Wirować w 50-mililitrowej probówce Falcon o stężeniu 700 G przez jedną minutę. Przed użyciem upewnij się, że rurka Falcon jest sucha. Natychmiast zeskanuj slajd, ponieważ intensywność sygnału będzie się zmniejszać z czasem.
W zależności od poziomu ozonu w otoczeniu każdy skaner jest inny, ale istnieje kilka wspólnych wskazówek, których należy przestrzegać. Do obrazowania slajdów. Poziomy ozonu w otoczeniu mają kluczowe znaczenie podczas procesu skanowania.
Matryca sci-fi jest wrażliwa na ozon i ulega szybkiej degradacji podczas długiego czasu skanowania. Wykazano, że pięć części na miliard ozonu wpływa na S pięć. Jest to równoznaczne z lekkim zanieczyszczeniem ruchu drogowego w pogodny dzień.
Mierniki ozonu są zalecane do rejestrowania poziomów ozonu w otoczeniu. Dla każdego kanału S3 i SCI pięć tworzony jest osobny obraz. Kanały można zrównoważyć, zmieniając ekspozycję, czas, wzbudzenie, wejście lub czułość przechwytywania skanera.

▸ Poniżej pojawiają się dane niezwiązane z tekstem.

(* ===== verification/TextNum.v ===== *)
(** TextNum: numbers from and to text, src/lib/text.c.

    A string is a run of bytes of the store that ends with a zero byte, a
    function that parses one returns the value and where it stopped ([*last]). *)
From S2P Require Import Prelude Memory Bignum MemOps.

(** Loops over a string: no string is longer than the store. *)
Definition text_fuel (s : mem) : nat := S (size s).
Definition tloop {X R} (body : X → prog mem (X + R)) (x : X) : prog mem R := λ s, ploop (text_fuel s) body x s.

(** ** Digits *)

Definition VALUE_CHAR_MAP_UPPERCASE : list Z := [48; 49; 50; 51; 52; 53; 54; 55; 56; 57; 65; 66; 67; 68; 69; 70].
Definition VALUE_CHAR_MAP_LOWERCASE : list Z := [48; 49; 50; 51; 52; 53; 54; 55; 56; 57; 97; 98; 99; 100; 101; 102].

Definition char2value (c : Z) : Z :=
  if (48 <=? c) && (c <=? 57) then c - 48
  else if (97 <=? c) && (c <=? 122) then c - 97 + 10
  else if (65 <=? c) && (c <=? 90) then c - 65 + 10
  else - EINVAL.
Definition value2char_uppercase (value : Z) : cres Z := load VALUE_CHAR_MAP_UPPERCASE value.
Definition value2char_lowercase (value : Z) : cres Z := load VALUE_CHAR_MAP_LOWERCASE value.
Definition text2byte (text : Z) : prog mem Z :=
  h ← rd text;
  l ← rd (text + 1);
  mret (Z.lor (Z.shiftl (char2value h) 4) (char2value l)).

(** ** Parsing *)

(** [prefix_end = 0]: no end given.  The result is the base (or an error) and [*last]. *)
Definition prefix2base (prefix prefix_end base : Z) : prog mem (Z * Z) :=
  let last := prefix in
  c ← (if negb (prefix_end =? 0) && (prefix_end <=? prefix + 1) then mret 0 else rd prefix);
  if negb (c =? 48) then mret (if 0 <? base then base else 10, last)
  else
    let prefix := prefix + 1 in
    c ← rd prefix;
    if (c =? 98) || (c =? 66) then
      if 11 <? base then mret (base, last) else mret (2, prefix + 1)
    else if (c =? 100) || (c =? 68) then
      if 13 <? base then mret (base, last) else mret (10, prefix + 1)
    else if c =? 46 then mret (10, prefix)
    else if (c =? 120) || (c =? 88) then mret (16, prefix + 1)
    else if (c =? 111) || (c =? 79) then mret (8, prefix + 1)
    else if (48 <=? c) && (c <=? 55) then
      if 8 <? base then mret (base, last) else mret (8, prefix)
    else if c =? 0 then mret (10, last)
    else if 0 <? base then mret (base, last) else mret (- EINVAL, last).
Definition prefix2base2 (prefix base : Z) : prog mem (Z * Z) := prefix2base prefix 0 base.

Definition text2value_unsigned (text base : Z) : prog mem (Z * Z) :=
  if text =? 0 then mret (0, text)
  else
    '(base, text) ← prefix2base2 text base;
    if base <? 0 then mret (0, text)
    else
      tloop (λ '(value, text),
        c ← rd text;
        if c =? 0 then mret (inr (value, text))
        else
          let tmp := char2value c in
          if (tmp <? 0) || (base <=? tmp) then mret (inr (value, text))
          else mret (inl (u64 (value * base + tmp), text + 1))) (0, text).

Definition text2value (text base : Z) : prog mem (Z * Z) :=
  if text =? 0 then mret (0, 0)
  else
    c ← rd text;
    if c =? 45 then '(v, last) ← text2value_unsigned (text + 1) base; mret (s64 (- v), last)
    else '(v, last) ← text2value_unsigned text base; mret (s64 v, last).

Definition text2ulong (text text_end base : Z) : prog mem Z :=
  ploop (bytes_fuel (text_end - text)) (λ '(value, text),
    if text <? text_end then
      c ← rd text;
      let bit := char2value c in
      if (bit <? 0) || (base <=? bit) then mret (inr value)
      else mret (inl (u64 (value * base + bit), text + 1))
    else mret (inr value)) (0, text).
Definition text2long (text text_end base : Z) : prog mem Z :=
  neg ← (if text <? text_end then c ← rd text; mret (c =? 45) else mret false);
  if neg : bool then v ← text2ulong (text + 1) text_end base; mret (s64 (- v))
  else v ← text2ulong text text_end base; mret (s64 v).

(** ** Printing *)

(** The six loops [reverse_value2text_*]: digits from the low end. *)
Definition reverse_digits (digit : Z → cres Z) (next : Z → cres Z) (value buff size : Z) : prog mem Z :=
  let buff_end := buff + size - 1 in
  '(buff, _) ← while (bytes_fuel size) (λ '(buff, value), (buff <? buff_end) && negb (value =? 0)) (λ '(buff, value),
    c ← lift (digit value);
    wr buff c;;
    value ← lift (next value);
    mret (buff + 1, value)) (buff, value);
  wr buff 0;;
  mret buff.
Definition reverse_value2text_base2 := reverse_digits (λ v, Ok (Z.land v 0x01 + 48)) (λ v, Ok (Z.shiftr v 1)).
Definition reverse_value2text_base4 := reverse_digits (λ v, Ok (Z.land v 0x03 + 48)) (λ v, Ok (Z.shiftr v 2)).
Definition reverse_value2text_base8 := reverse_digits (λ v, Ok (Z.land v 0x07 + 48)) (λ v, Ok (Z.shiftr v 3)).
Definition reverse_value2text_base16 := reverse_digits (λ v, value2char_uppercase (Z.land v 0x0F)) (λ v, Ok (Z.shiftr v 4)).
Definition reverse_value2text_base32 := reverse_digits (λ v, value2char_uppercase (Z.land v 0x1F)) (λ v, Ok (Z.shiftr v 5)).
Definition reverse_value2text_all (value buff size base : Z) : prog mem Z :=
  reverse_digits
    (λ v, if base =? 0 then Undef else value2char_uppercase (swrap 32 (v mod u64 base)))
    (λ v, if base =? 0 then Undef else Ok (v / u64 base)) value buff size.

Definition value2text_reverse_simple (value buff size base : Z) : prog mem Z :=
  if value =? 0 then wrw 2 buff 0x0030;; mret (buff + 1)
  else if base =? 2 then reverse_value2text_base2 value buff size
  else if base =? 4 then reverse_value2text_base4 value buff size
  else if base =? 8 then reverse_value2text_base8 value buff size
  else if base =? 16 then reverse_value2text_base16 value buff size
  else if base =? 32 then reverse_value2text_base32 value buff size
  else reverse_value2text_all value buff size base.

Definition value2text_unsigned_simple (value buff size base : Z) : prog mem Z :=
  tail ← value2text_reverse_simple value buff size base;
  mem_reverse_simple buff (tail - 1);;
  mret tail.

(** Negating the least 64-bit integer is undefined. *)
Definition value2text_simple (value buff size base : Z) : prog mem Z :=
  if (value <? 0) && (base =? 10) then
    wr buff 45;;
    if value =? - 2 ^ 63 then undefined
    else value2text_unsigned_simple (- value) (buff + 1) (u64 (size - 1)) 10
  else value2text_unsigned_simple (u64 value) buff size base.

Definition base2prefix (base prefix : Z) : prog mem Z :=
  prefix ← (if base =? 2 then wrw 2 prefix 0x4230;; mret (prefix + 2)
            else if base =? 8 then wr prefix 48;; mret (prefix + 1)
            else if base =? 10 then wrw 2 prefix 0x4430;; mret (prefix + 2)
            else if base =? 16 then wrw 2 prefix 0x7830;; mret (prefix + 2)
            else mret prefix);
  wr prefix 0;;
  mret prefix.

Definition base2prefix_reverse (text size base : Z) : prog mem Z :=
  if size <? 2 then
    (if negb (size =? 0) then wr text 0 else mret tt);;
    mret text
  else
    text ← (if base =? 2 then wrw 2 text 0x3042;; mret (text + 2)
            else if base =? 8 then wr text 48;; mret (text + 1)
            else if base =? 10 then wrw 2 text 0x3044;; mret (text + 2)
            else if base =? 16 then wrw 2 text 0x3078;; mret (text + 2)
            else mret text);
    wr text 0;;
    mret text.

(** ** Rules *)


Lemma live_size s p n : 0 ≤ n → live s p n → n ≤ Z.of_nat (size s).
Proof.
  intros Hn Hl. assert ((list_to_set (seqZ p n) : gset Z) ⊆ dom s) as Hsub.
  { intros a Ha. apply elem_of_list_to_set, elem_of_seqZ in Ha. apply elem_of_dom, Hl. lia. }
  apply subseteq_size in Hsub. rewrite size_list_to_set, size_dom, length_seqZ in Hsub by apply NoDup_seqZ. lia.
Qed.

Obrazy te są teraz gotowe do analizy.
View the full transcript and gain access to thousands of scientific videos
To wideo demonstruje protokół hybrydyzacji dla całogenomowego zestawu ścieżek CGH, umożliwiając skanowanie całego ludzkiego genomu przy minimalnym wejściu DNA. Metoda ta pozwala na analizę różnych rodzajów próbek, w tym materiałów archiwalnych.
Array CGH enables genome-wide detection of DNA copy number alterations with minimal input, supporting target validation in oncology and genetic disease research. The method reduces dependency on bioinformatics expertise while maintaining data quality comparable to high-density arrays. This facilitates broader adoption in discovery pipelines where sample scarcity and heterogeneity are common challenges.
The method fits within the discovery continuum from target identification to preclinical validation, particularly when genomic alterations inform mechanistic understanding.